ACTIVITY: Tally the lines in the records below that contain "PyStr" and return only the result.
----- RECORDED DATA -----
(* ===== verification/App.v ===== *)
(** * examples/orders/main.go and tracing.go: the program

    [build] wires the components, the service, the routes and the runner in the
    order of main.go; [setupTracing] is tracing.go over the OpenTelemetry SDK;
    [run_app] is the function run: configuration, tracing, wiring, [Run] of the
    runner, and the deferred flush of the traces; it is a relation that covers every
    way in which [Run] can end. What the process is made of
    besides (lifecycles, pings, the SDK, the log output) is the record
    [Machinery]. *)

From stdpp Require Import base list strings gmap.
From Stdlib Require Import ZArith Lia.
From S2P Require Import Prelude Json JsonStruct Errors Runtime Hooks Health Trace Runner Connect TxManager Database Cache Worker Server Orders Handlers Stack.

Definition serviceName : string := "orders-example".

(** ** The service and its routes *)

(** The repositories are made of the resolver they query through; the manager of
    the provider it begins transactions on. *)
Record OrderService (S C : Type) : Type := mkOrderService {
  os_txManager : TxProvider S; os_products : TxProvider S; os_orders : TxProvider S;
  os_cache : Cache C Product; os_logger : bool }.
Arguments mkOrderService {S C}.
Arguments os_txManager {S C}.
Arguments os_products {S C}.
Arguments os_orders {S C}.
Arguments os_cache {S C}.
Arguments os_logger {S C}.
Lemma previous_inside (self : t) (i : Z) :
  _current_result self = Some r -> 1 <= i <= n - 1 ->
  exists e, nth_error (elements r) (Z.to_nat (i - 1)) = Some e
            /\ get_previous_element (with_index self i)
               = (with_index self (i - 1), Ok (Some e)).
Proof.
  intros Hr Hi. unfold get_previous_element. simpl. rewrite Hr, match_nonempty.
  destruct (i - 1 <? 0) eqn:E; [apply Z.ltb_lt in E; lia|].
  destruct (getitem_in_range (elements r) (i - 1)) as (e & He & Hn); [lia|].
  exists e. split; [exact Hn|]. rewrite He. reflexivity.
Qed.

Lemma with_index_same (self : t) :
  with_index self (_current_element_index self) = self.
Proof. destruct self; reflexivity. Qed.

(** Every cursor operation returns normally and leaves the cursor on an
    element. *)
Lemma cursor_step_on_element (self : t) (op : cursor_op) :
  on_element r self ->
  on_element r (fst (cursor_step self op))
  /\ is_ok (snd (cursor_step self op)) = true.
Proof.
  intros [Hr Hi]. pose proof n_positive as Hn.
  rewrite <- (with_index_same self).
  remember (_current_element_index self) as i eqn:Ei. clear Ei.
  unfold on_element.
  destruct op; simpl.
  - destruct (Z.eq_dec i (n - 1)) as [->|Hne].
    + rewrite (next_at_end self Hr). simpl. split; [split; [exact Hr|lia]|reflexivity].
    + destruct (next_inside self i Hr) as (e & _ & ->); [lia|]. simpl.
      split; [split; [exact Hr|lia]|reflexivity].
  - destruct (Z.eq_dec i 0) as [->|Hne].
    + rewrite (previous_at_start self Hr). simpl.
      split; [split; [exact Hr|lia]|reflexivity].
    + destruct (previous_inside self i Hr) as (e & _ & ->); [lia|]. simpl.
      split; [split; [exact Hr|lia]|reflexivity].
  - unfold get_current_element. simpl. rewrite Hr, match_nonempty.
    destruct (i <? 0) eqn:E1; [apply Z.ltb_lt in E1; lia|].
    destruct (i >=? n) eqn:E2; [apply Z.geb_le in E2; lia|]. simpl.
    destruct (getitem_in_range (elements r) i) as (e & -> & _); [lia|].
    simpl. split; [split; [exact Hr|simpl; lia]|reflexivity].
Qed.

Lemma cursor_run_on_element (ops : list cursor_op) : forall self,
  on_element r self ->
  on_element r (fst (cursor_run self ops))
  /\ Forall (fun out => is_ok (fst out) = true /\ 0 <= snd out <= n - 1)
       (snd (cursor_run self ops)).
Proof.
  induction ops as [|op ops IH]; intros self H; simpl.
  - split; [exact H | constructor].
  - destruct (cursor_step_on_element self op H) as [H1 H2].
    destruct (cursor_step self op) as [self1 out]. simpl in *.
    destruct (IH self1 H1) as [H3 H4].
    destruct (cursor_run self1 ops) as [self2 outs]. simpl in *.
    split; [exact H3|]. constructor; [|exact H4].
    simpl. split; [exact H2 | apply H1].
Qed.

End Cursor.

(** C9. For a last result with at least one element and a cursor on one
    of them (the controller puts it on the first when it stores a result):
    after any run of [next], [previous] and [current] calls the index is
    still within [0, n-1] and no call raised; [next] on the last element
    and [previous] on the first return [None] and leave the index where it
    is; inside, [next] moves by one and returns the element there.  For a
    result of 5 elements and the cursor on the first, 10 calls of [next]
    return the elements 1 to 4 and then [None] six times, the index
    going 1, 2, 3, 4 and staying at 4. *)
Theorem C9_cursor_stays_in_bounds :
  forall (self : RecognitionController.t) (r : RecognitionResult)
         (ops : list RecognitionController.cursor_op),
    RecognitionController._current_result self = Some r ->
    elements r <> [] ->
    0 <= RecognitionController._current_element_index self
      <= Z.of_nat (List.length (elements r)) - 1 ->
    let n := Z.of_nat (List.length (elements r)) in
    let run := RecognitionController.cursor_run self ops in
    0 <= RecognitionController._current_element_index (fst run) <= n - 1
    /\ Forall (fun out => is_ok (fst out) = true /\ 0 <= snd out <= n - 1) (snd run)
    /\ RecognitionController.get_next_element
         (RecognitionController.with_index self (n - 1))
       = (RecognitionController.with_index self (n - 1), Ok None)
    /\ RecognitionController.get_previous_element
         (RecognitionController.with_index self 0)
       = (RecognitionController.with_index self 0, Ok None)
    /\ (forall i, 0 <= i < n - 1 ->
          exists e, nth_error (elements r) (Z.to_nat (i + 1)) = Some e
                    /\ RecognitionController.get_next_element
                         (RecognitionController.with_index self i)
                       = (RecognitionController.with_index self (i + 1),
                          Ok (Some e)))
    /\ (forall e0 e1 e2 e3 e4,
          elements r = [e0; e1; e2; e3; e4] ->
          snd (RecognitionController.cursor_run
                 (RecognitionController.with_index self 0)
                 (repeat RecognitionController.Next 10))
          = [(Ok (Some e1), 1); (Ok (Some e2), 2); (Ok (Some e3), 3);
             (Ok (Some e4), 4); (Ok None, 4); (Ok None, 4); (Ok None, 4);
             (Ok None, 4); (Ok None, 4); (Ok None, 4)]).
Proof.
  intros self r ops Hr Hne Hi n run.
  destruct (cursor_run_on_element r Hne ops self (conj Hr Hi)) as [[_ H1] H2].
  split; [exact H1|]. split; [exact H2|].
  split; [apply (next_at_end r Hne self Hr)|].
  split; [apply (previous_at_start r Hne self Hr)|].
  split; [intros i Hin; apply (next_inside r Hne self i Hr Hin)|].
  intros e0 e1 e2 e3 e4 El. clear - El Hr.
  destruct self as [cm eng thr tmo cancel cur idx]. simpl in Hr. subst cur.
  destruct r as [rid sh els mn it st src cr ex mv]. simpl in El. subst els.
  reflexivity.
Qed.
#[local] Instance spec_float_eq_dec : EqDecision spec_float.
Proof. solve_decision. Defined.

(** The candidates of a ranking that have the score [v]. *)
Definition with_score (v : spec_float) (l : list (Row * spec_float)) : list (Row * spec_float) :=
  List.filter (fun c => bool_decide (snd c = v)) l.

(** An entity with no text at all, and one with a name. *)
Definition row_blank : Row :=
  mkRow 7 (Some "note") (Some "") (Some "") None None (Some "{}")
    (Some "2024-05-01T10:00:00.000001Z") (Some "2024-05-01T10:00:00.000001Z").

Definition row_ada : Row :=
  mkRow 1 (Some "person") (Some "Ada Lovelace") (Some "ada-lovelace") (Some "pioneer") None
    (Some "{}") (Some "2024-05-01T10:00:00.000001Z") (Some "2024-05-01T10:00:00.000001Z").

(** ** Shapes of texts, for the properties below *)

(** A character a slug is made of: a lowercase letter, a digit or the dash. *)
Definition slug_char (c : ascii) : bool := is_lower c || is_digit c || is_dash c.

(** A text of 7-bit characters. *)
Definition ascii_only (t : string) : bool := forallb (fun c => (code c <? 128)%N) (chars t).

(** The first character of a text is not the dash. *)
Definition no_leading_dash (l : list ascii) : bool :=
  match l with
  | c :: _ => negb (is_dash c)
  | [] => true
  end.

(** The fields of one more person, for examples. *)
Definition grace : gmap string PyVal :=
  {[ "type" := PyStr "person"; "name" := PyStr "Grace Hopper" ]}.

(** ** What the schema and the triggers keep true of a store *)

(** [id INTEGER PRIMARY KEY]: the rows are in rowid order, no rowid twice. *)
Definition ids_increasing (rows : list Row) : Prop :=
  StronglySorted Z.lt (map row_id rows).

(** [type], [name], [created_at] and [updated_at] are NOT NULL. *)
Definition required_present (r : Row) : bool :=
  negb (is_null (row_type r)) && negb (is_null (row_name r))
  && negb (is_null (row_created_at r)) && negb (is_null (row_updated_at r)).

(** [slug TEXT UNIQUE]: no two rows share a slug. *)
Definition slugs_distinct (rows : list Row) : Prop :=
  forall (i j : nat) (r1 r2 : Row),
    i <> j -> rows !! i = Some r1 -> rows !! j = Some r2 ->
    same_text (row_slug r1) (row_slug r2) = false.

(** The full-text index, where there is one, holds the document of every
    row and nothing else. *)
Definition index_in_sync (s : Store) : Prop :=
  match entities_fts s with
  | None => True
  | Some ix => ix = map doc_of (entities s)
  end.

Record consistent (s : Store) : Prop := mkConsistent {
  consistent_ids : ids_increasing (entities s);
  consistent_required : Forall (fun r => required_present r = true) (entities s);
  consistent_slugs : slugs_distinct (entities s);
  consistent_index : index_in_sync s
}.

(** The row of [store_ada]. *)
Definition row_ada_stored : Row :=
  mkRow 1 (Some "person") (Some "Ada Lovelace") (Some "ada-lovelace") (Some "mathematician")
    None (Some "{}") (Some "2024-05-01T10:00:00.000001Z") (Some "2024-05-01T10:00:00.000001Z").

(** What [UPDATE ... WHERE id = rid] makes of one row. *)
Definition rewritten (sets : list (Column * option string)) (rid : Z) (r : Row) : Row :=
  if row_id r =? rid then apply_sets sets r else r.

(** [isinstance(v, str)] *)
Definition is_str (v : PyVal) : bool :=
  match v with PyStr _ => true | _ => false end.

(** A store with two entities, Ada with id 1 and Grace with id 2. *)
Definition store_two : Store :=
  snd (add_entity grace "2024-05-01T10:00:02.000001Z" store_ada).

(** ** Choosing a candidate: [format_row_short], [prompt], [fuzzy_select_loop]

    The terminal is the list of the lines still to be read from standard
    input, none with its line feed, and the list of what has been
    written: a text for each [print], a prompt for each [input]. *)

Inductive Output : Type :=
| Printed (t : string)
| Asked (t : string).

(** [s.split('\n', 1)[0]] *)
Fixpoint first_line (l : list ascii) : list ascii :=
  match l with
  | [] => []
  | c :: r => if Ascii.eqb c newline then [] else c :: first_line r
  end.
-----
THE COMPLETED TASK: 2